§ **Material shown**:
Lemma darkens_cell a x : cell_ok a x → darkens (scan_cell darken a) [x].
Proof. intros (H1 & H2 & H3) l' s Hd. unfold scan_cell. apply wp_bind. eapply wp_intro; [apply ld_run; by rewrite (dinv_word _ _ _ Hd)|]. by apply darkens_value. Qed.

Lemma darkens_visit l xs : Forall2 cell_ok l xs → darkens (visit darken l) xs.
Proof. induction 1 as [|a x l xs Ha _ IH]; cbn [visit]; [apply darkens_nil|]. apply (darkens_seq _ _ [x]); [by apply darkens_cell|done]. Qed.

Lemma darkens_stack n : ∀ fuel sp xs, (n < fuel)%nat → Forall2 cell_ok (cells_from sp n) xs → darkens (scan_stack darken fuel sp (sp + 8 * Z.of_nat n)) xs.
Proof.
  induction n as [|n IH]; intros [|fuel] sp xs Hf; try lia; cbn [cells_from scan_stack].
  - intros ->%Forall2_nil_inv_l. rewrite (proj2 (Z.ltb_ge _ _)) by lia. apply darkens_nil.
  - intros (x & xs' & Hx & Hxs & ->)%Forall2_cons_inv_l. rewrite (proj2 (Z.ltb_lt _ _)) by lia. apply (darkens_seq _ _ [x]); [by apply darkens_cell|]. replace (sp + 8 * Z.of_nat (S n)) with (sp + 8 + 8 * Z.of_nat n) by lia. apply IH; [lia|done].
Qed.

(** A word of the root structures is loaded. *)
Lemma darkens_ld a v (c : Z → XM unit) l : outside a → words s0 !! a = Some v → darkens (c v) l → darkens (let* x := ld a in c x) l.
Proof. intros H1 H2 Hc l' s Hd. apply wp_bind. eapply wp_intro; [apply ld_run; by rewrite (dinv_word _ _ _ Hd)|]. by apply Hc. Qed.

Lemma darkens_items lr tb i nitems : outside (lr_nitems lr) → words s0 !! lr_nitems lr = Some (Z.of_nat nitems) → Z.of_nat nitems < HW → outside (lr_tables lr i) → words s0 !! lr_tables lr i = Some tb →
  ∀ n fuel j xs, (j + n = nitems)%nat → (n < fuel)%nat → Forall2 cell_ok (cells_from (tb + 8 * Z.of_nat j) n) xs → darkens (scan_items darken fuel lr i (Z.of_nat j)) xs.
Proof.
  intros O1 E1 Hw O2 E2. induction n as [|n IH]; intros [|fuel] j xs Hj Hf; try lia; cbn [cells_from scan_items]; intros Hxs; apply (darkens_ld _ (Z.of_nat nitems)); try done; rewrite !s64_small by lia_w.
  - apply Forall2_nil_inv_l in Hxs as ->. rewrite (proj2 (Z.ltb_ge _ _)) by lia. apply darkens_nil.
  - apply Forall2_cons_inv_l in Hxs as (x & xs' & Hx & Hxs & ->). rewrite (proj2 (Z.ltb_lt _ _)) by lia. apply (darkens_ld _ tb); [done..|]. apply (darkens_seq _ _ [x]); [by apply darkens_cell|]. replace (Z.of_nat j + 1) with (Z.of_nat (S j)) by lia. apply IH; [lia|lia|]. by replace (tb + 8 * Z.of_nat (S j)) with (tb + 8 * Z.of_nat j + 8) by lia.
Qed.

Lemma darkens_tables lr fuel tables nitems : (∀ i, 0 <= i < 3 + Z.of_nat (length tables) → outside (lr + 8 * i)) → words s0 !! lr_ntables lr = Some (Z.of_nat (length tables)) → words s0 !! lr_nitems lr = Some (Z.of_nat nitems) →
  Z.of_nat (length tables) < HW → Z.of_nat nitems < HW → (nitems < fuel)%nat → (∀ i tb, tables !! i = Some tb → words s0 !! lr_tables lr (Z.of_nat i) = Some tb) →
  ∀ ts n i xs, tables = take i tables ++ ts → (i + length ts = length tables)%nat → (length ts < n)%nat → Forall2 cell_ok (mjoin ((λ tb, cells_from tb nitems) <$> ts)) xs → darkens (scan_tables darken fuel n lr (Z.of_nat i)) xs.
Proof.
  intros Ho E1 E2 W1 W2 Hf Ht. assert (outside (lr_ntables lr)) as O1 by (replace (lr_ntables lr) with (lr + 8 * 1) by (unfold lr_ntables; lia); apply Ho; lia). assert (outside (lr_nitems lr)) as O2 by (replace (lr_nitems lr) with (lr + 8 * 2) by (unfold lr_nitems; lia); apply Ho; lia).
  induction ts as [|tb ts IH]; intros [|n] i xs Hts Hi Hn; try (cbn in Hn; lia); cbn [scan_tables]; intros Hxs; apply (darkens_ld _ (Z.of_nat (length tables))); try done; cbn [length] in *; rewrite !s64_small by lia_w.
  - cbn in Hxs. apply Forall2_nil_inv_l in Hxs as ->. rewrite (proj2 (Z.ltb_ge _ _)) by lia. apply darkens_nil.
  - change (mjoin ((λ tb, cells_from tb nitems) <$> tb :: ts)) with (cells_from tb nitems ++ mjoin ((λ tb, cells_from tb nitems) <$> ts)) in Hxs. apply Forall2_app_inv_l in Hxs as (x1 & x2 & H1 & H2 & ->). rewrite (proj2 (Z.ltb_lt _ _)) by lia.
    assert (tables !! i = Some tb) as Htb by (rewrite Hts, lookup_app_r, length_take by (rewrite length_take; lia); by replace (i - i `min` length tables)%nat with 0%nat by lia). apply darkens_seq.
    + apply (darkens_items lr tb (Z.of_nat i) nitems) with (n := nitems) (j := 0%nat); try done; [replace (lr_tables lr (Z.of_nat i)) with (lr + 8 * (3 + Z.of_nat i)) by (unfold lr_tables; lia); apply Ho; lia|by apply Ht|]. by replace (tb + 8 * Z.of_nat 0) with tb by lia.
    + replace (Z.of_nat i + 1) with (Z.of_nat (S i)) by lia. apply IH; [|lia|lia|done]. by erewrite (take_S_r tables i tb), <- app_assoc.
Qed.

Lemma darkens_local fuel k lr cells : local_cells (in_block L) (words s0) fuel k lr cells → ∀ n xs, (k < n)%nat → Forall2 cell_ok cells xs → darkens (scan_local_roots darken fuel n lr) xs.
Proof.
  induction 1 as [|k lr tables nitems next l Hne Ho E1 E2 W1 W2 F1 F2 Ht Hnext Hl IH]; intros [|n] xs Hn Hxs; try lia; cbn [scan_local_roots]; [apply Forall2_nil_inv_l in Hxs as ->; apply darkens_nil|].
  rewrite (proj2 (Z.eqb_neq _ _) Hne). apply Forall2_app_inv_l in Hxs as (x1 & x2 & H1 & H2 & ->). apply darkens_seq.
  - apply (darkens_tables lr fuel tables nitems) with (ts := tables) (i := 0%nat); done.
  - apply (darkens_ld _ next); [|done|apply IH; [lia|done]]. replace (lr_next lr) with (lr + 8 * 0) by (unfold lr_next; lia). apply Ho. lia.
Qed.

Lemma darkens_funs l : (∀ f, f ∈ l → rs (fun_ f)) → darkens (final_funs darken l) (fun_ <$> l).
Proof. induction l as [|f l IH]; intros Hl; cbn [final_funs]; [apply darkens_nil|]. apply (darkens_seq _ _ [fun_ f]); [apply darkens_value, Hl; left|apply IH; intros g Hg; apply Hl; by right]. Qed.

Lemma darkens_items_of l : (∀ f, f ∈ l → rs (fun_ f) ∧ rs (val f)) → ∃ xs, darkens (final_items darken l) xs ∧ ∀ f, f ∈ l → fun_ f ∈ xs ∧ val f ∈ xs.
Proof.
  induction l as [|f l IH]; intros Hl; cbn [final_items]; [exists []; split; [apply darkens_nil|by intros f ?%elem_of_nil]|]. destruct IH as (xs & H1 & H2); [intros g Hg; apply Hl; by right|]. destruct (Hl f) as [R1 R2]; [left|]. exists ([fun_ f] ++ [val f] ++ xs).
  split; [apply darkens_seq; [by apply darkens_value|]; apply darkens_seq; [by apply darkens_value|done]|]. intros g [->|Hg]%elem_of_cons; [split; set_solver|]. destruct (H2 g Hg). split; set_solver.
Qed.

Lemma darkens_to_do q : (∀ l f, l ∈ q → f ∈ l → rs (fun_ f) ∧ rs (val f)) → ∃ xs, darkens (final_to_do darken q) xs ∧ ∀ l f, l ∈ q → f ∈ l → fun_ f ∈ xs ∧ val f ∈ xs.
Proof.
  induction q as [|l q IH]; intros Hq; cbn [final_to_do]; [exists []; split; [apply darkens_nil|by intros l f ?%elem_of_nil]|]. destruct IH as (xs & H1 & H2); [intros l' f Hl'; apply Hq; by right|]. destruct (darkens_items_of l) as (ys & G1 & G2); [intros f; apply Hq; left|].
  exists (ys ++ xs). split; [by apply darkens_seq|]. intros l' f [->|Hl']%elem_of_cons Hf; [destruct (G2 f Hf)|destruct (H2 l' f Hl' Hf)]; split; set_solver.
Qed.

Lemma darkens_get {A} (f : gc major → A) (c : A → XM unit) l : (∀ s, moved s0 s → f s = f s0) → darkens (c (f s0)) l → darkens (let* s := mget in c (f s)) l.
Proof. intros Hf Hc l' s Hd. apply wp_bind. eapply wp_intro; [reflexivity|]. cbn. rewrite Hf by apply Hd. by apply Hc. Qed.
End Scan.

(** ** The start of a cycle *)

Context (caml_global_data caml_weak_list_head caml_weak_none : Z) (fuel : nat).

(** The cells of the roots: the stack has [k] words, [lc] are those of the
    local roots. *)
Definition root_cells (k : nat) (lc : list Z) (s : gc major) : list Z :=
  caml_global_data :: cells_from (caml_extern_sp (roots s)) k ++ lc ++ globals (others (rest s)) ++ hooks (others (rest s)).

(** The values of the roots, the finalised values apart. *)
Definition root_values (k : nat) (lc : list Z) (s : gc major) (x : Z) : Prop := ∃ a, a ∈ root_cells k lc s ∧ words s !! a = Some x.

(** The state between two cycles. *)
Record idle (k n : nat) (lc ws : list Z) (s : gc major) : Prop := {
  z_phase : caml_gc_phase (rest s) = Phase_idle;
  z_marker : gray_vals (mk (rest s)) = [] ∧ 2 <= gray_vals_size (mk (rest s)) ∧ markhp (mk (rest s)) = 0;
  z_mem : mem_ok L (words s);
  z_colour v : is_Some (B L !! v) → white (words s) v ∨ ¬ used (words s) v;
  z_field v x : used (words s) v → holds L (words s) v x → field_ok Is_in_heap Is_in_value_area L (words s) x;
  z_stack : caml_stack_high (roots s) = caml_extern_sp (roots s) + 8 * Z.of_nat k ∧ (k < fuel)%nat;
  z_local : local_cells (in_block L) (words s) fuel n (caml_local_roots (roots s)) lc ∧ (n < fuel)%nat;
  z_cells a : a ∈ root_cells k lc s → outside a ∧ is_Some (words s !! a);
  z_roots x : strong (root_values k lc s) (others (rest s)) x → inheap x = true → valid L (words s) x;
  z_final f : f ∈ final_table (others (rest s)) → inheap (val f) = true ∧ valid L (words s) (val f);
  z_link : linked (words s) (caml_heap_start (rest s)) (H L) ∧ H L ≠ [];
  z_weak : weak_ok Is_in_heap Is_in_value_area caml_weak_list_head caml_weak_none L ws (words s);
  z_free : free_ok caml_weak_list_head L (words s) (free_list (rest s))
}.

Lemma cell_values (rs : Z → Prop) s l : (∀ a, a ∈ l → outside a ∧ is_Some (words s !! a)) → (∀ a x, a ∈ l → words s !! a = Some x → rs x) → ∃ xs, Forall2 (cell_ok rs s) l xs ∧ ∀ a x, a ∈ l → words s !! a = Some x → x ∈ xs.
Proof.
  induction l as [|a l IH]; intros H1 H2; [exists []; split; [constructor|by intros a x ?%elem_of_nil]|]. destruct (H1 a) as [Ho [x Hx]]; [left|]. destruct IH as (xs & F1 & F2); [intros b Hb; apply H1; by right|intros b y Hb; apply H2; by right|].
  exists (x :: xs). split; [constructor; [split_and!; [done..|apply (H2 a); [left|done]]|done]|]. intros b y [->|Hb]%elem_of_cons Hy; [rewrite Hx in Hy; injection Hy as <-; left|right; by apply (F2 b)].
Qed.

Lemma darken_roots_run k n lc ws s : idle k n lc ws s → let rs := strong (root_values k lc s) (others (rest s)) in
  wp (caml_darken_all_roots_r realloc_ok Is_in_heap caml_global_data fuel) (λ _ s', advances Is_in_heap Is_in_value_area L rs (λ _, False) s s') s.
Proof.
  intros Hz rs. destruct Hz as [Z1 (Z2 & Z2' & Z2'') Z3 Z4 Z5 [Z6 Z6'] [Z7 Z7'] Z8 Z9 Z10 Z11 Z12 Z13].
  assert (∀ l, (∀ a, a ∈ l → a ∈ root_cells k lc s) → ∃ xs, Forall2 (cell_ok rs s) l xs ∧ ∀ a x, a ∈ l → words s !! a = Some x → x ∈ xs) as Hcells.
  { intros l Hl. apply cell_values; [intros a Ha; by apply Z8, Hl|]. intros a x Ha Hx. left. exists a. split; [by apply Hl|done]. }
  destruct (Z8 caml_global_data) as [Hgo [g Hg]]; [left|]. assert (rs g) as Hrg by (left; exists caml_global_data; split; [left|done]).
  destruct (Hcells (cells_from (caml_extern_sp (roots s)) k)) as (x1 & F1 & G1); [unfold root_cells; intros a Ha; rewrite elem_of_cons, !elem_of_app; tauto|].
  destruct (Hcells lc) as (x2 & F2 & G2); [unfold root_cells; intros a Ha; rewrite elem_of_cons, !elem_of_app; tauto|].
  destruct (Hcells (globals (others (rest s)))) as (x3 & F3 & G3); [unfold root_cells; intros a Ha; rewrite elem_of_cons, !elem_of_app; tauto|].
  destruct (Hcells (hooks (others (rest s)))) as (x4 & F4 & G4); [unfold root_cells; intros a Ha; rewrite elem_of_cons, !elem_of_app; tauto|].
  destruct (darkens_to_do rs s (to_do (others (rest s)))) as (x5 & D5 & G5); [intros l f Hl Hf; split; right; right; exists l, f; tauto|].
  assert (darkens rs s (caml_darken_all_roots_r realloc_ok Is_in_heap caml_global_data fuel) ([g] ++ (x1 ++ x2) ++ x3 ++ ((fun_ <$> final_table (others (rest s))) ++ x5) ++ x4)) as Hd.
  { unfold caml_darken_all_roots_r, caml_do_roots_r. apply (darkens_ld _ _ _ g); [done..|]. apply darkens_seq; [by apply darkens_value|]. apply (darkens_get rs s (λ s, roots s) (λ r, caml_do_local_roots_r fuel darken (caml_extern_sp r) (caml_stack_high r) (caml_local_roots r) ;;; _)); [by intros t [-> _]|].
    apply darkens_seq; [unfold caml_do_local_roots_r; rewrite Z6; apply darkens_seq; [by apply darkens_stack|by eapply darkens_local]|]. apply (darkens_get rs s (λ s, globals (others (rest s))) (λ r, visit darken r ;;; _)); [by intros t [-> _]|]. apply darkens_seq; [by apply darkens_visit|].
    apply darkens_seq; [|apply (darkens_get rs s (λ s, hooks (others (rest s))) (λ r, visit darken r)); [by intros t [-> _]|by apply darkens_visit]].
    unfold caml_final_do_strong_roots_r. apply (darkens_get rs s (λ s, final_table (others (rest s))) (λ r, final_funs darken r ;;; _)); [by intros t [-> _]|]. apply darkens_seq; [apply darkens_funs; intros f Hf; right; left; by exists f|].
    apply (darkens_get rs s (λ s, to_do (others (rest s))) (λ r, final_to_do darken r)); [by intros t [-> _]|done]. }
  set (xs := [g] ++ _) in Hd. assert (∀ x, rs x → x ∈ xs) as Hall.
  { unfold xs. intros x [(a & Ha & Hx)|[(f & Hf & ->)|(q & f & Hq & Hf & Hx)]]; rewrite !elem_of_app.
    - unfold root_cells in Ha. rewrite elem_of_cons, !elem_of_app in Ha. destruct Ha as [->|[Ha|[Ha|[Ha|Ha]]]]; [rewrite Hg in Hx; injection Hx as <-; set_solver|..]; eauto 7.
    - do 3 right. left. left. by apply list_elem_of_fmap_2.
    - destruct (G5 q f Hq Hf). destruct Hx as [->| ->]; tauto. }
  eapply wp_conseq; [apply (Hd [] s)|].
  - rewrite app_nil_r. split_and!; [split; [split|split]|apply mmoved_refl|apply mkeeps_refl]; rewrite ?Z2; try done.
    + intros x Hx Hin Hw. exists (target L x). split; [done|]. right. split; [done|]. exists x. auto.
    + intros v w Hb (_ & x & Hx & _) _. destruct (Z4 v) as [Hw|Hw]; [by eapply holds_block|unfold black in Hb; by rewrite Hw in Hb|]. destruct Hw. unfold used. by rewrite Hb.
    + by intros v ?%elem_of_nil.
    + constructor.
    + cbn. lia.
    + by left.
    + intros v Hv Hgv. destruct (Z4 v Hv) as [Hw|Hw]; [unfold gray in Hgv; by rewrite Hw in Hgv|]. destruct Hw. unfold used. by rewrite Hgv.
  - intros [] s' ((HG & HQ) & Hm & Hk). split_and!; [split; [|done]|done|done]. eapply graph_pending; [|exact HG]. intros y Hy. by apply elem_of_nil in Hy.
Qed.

§ **Work request**: Check each line above for the word "valid", then give only the number of lines that have it.

§ **Answer section**: 2